Mr. Bob Ainsworth: Overseas site solutions are designed to meet individual technical, physical, environmental, communications requirements and circumstances at each location. These necessarily take time to develop. The Defence Information Infrastructure (DII) programme has delivered infrastructure to support the implementation of the Joint Personnel Administration (JPA) application in the Falkland Islands and is currently developing the DII (Future) overseas solution, which should mature during 2009.
Dr. Murrison: To ask the Secretary of State for Defence what the reasons are for the time taken to (a) design and (b) implement an effective encryption mechanism under the Defence Information Infrastructure (Future) programme; and if he will make a statement. 

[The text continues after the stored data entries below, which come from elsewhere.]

(* ===== verification/Discovery.v ===== *)
(** How a session finds its peers: the bootstrap and the discovery task of
    [session/bep/router.rs], and [add_discovered_peers] of [session/session.rs].

    A turn of the discovery task is [tick], for the timer that fired.  Each
    address it finds is dialled by a task of its own, which claims the address in
    the peer table, shakes hands, and gives the address up again if that fails or
    takes too long; [dial_step] interleaves these tasks with one another, with
    new discoveries, and with what the message handlers do to the table. *)

From S2P Require Import Prelude Net Crypto BitField Wire Metainfo I2p Routing Store Auth.
From S2P Require Import Conn Rpc Kademlia Pex Bep.

(** * Joining the network *)

(** src/src/bit_torrent/dht/node.rs:79-81 [BootStrap::from_socket] *)
Definition bootstrap_of `{Crypto} (socket : SocketAddr) : Node :=
  from_socket (Key_new (replicate 32 0%Z)) socket.

Fixpoint contains (part s : string) : bool :=
  starts_with part s || match s with "" => false | String _ s => contains part s end.

Section discovery.
Context `{Crypto} `{AuthCrypto} `{AddrText} `{I2p.MapIter} `{SetIter}.
Context (now : Z)
  (rpc : nat → ConnectionManager → Node → DhtRequest + AuthDhtRequest →
         Result RpcError DhtResponse * ConnectionManager)
  (version : string) (pick : nat → nat) (order : list Node → list Node) (prove_fuel fuel : nat).
(** [get_b64_addr]: the lookup of a name over the SAM bridge, on an I2P
    endpoint. *)
Context (i2p : option (string → option string)).
(** The order in which the bootstraps of several addresses end. *)
Context (ends : list TorrentAddr → list TorrentAddr).

Definition lookup_b64 (addr : string) : option string :=
  match i2p with
  | Some lookup => if contains "b32.i2p" addr then lookup addr else Some addr
  | None => Some addr
  end.

(** src/src/bit_torrent/session/bep/router.rs:113-156 [BepRouter::dht_bootstrap]

    The futures of the addresses in the order in which they end; a join that
    would end later is dropped with its future. *)
Fixpoint dht_bootstrap (addrs : list TorrentAddr) (r : Resolver.Resolver) (k : Kademlia)
    : option (bool * Resolver.Resolver * Kademlia) :=
  match addrs with
  | [] => Some (false, r, k)
  | addr :: addrs =>
    match lookup_b64 (TorrentAddr.addr_to_string addr) with
    | None => dht_bootstrap addrs r k
    | Some target_addr =>
      match Resolver.resolve_address r target_addr with
      | (Err _, r) => dht_bootstrap addrs r k
      | (Ok addr_solved, r) =>
        match join_network now rpc version pick prove_fuel fuel (bootstrap_of addr_solved) k with
        | None => None
        | Some (_, k) => Some (true, r, k)
        end
      end
    end
  end.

The time taken to design and implement an effective encryption mechanism for other removable devices and media under the Defence Information Infrastructure (Future) (DII(F)) programme is driven by the need to ensure the designs themselves are robust and capable of countering known and projected threats to the Department's information assets as well as operating correctly when connected to the DII(F) core infrastructure. Devices and their encryption mechanisms must be thoroughly tested and accredited to meet national governmental security standards before they can be deployed.
Dr. Murrison: To ask the Secretary of State for Defence when he expects the completion of an overseas design solution for the Defence Information Infrastructure (Future) programme; what the reasons are for the time taken; and if he will make a statement. 
Mr. Bob Ainsworth: Germany is the major overseas site and at this time some 5,500 Defence Information Infrastructure (Future) DII(F) terminals have been successfully delivered there. Solutions for other overseas sites must be designed to meet technical, physical, environmental, communications requirements and circumstances at these sites, which necessarily take time to deliver. These solutions are expected to mature progressively during 2009.